Les touristes ont largement évité cet été la première saison touristique de la Crimée désormais rattachée à la Russie. La faute notamment des habitants du sud-est de l'Ukraine, habitués des lieux bloqués cette année notamment par les combats dans leur région, se plaignent les restaurateurs de la péninsule des bords de la mer Noire.

À Féodossia, cité historique du sud-est de la Crimée, la promenade de bord de mer est fréquentée par de rares touristes déambulant devant les affiches annonçant des tournées de vedettes russes.

«La saison est foutue , il n'y a personne», lance une restauratrice locale, Galina Antchoukova.

«Normalement la plupart des touristes viennent du sud-est de l'Ukraine, mais là-bas c'est la guerre et il n'y a plus de trains directs depuis ces régions», explique-t-elle. «Il y a des touristes venus de Russie, mais ils ne sont pas très nombreux non plus, on espère beaucoup que la saison prochaine sera meilleure», soupire Mme Antchoukova.

La Crimée à majorité russophone a été rattachée à la Fédération de Russie en mars dernier, après l'arrivée au pouvoir à Kiev d'autorités proeuropéennes.

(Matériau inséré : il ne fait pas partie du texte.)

Lemma merklize_step_ok l k m len (last : bool) st :
  for_state l k m last st → (last = true ↔ len ≤ 1) → m < len →
  ∃ st', merklize_step len (2 ^ S k) (length (level k l)) m st = Some st' ∧ for_state l k (S m) last st'.
Proof.
  destruct st as [hashes paths]. intros (Hlh & Hlp & Hup & Hcur & Hpath) Hlast Hm.
  cbn [fst snd] in *. unfold merklize_step.
  assert (Hlen : length (level (S k) l) = (length (level k l) + 1) / 2) by apply length_pairs.
  pose proof (length_level_le k l) as Hle.
  destruct (decide (length (level k l) ≤ 2 * m)) as [Hend|Hmore].
  - rewrite (bool_decide_true _ Hend). exists (hashes, paths). split; [done|]. split_and!; cbn [fst snd]; try done.
    + intros j Hj Hj'. apply Hup; [|done]. rewrite Hlen in Hj'. lia_div.
    + intros j Hj Hj'. apply Hcur; lia.
    + intros i Hi. rewrite Hpath by done. do 2 f_equal. destruct last; simpl; [done|].
      unfold level_items. repeat case_bool_decide; try done; try lia.
      assert (sibling (i / 2 ^ S k) = m) as -> by lia. rewrite lookup_ge_None_2; [done|]. rewrite Hlen. lia_div.
  - rewrite (bool_decide_false _ Hmore).
    assert (∃ x, level (S k) l !! m = Some x) as [x Hx]
      by (apply lookup_lt_is_Some_2; rewrite Hlen; lia_div).
    rewrite (step_hash l k m hashes x) by (done || lia). cbn [mbind option_bind].
    assert (Hhash : ∀ q, (∀ i, i < length l → q !! i = Some (path_upto l (S k) i ++
      (if negb last && bool_decide (sibling (i / 2 ^ S k) < S m) then level_items l (S k) i else []))) →
      length q = length l → for_state l k (S m) last (<[m := x]> hashes, q)).
    { intros q Hq Hlq. split_and!; cbn [fst snd]; [by rewrite length_insert|done| | |done].
      - intros j Hj Hj'. destruct (decide (j = m)) as [->|?].
        + rewrite list_lookup_insert_eq; [done|]. lia.
        + rewrite list_lookup_insert_ne by done. apply Hup; lia.
      - intros j Hj Hj'. rewrite list_lookup_insert_ne by lia. apply Hcur; lia. }
    destruct last.
    { rewrite (bool_decide_false (1 < len)) by (assert (len ≤ 1) by (by apply Hlast); lia). eauto. }
    rewrite (bool_decide_true (1 < len)) by (destruct (decide (len ≤ 1)); [|lia]; by apply Hlast in l0).
    set (it := mkItem x (if bool_decide (m mod 2 = 0) then Left else Right)).
    exists (<[m := x]> hashes, push_block (seq 0 (2 ^ S k)) (sibling m * 2 ^ S k) it paths). split.
    { unfold it, sibling. by case_bool_decide. }
    apply Hhash; [|by rewrite length_push_block]. intros i Hi. rewrite push_block_spec, Hpath by done. simpl. f_equal.
    rewrite Nat.add_0_r. assert (0 < 2 ^ S k) as Hpos by (apply Nat.neq_0_lt_0, Nat.pow_nonzero; lia).
    rewrite (bool_decide_ext _ _ (in_block i (sibling m) (2 ^ S k) Hpos)).
    case_bool_decide as Hblk.
    + assert (sibling (i / 2 ^ S k) = m) as Hsib by by apply sibling_sym.
      rewrite (bool_decide_false (_ < m)), (bool_decide_true (_ < S m)) by lia. rewrite app_nil_r. f_equal.
      unfold level_items. rewrite Hsib, Hx. f_equal. unfold it. f_equal. symmetry. by apply side_sibling.
    + assert (sibling (i / 2 ^ S k) ≠ m) as Hsib by (intros E; apply Hblk; symmetry; by apply sibling_sym).
      rewrite (bool_decide_ext (sibling (i / 2 ^ S k) < S m) (sibling (i / 2 ^ S k) < m)) by lia. done.
Qed.

Lemma merklize_for_ok l k c len (last : bool) : ∀ m st,
  for_state l k m last st → (last = true ↔ len ≤ 1) → m + c ≤ len →
  ∃ st', merklize_for (seq m c) len (2 ^ S k) (length (level k l)) st = Some st' ∧
    for_state l k (m + c) last st'.
Proof.
  induction c as [|c IH]; intros m st Hst Hlast Hm.
  { exists st. rewrite Nat.add_0_r. done. }
  cbn [seq merklize_for]. destruct (merklize_step_ok l k m len last st) as (st1 & Hrun & Hst1); [done|done|lia|].
  rewrite Hrun. cbn [mbind option_bind]. destruct (IH (S m) st1) as (st2 & Hrun2 & Hst2); [done|done|lia|].
  exists st2. split; [done|]. by replace (m + S c) with (S m + c) by lia.
Qed.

Depuis quatre mois, dans le sud-est ukrainien voisin, les combats entre l'armée ukrainienne et les séparatistes prorusses ont fait plus de 2000 morts.

Des habitants de Crimée se jettent sur un groupe de touristes russes tout juste débarqués d'un bateau venu d'Anapa (sud de la Russie) pour leur proposer des chambres à prix cassé.

«Cet été on a très peu de touristes, on propose des chambres à 400 roubles par jour (un peu plus de 8 euros)», explique Natalia Gorlova, représentante d'une petite société touristique, «Nika».

Lieu de villégiature impériale

Lieu de villégiature de l'aristocratie impériale et de l'intelligentsia russe -- Tchekhov y situe l'action de «La Dame au petit chien» --, la Crimée est ensuite devenue un des hauts lieux du tourisme intrasoviétique, en raison de ses plages et de son climat très clément.

Mais cette année, seulement 1,8 million de personnes ont visité la péninsule du 1er mai au 30 juin, selon Olga Bourova, vice-ministre du tourisme de la Crimée citée récemment par les Izvestia, et 3 millions de touristes sont attendus pour l'ensemble de la saison estivale, contre 6 millions en 2013 selon les chiffres officiels ukrainiens cités par le même quotidien russe.

Anna Konstantinova, 57 ans, propriétaire d'une auberge à Sébastopol, port d'attache de la Flotte russe de la mer Noire, ne se souvient pas d'une saison aussi mauvaise depuis des années: une seule des cinq chambres en location est occupée, par une famille venue de Saint-Pétersbourg.

«Les sanatoriums de Crimée sont remplis à 30%. C'est une chute de fréquentation de 50% par rapport à l'an dernier», déplore Alexeï Oumanski, vice-président de l'Association russe des agences touristiques cité par l'agence RBK.

«J'étais ici il y a deux ans et je n'avais pas réussi à voir le palais du Khan de Crimée, il y avait trop de monde», raconte Anna Savtchenko, venue de Kalouga, près de Moscou. «Alors que cette fois-ci je peux voir tout tranquillement, il n'y a pas de monde, j'en profite».

«Nous sommes très heureux de faire partie de la Russie et on espère beaucoup de Poutine. Il pourrait par exemple obliger les policiers et les militaires à passer leurs vacances en Crimée», plaisante Genia, un chauffeur de taxi de Kertch (est de la Crimée).

Le gouvernement russe a en tout cas promis d'investir l'équivalent de plus de 13 milliards d'euros en Crimée au cours des cinq prochaines années, dont un tiers pour édifier un pont entre le territoire russe et la péninsule -- reliés aujourd'hui seulement par avion ou par ferry via le détroit de Kertch. Une liaison ferroviaire a certes été inaugurée ce mois-ci, mais elle met entre 44 et 46 heures pour joindre Moscou et Simféropol, chef lieu de la Crimée, en contournant le territoire ukrainien, avec débarquement obligé des passagers au détroit de Kertch.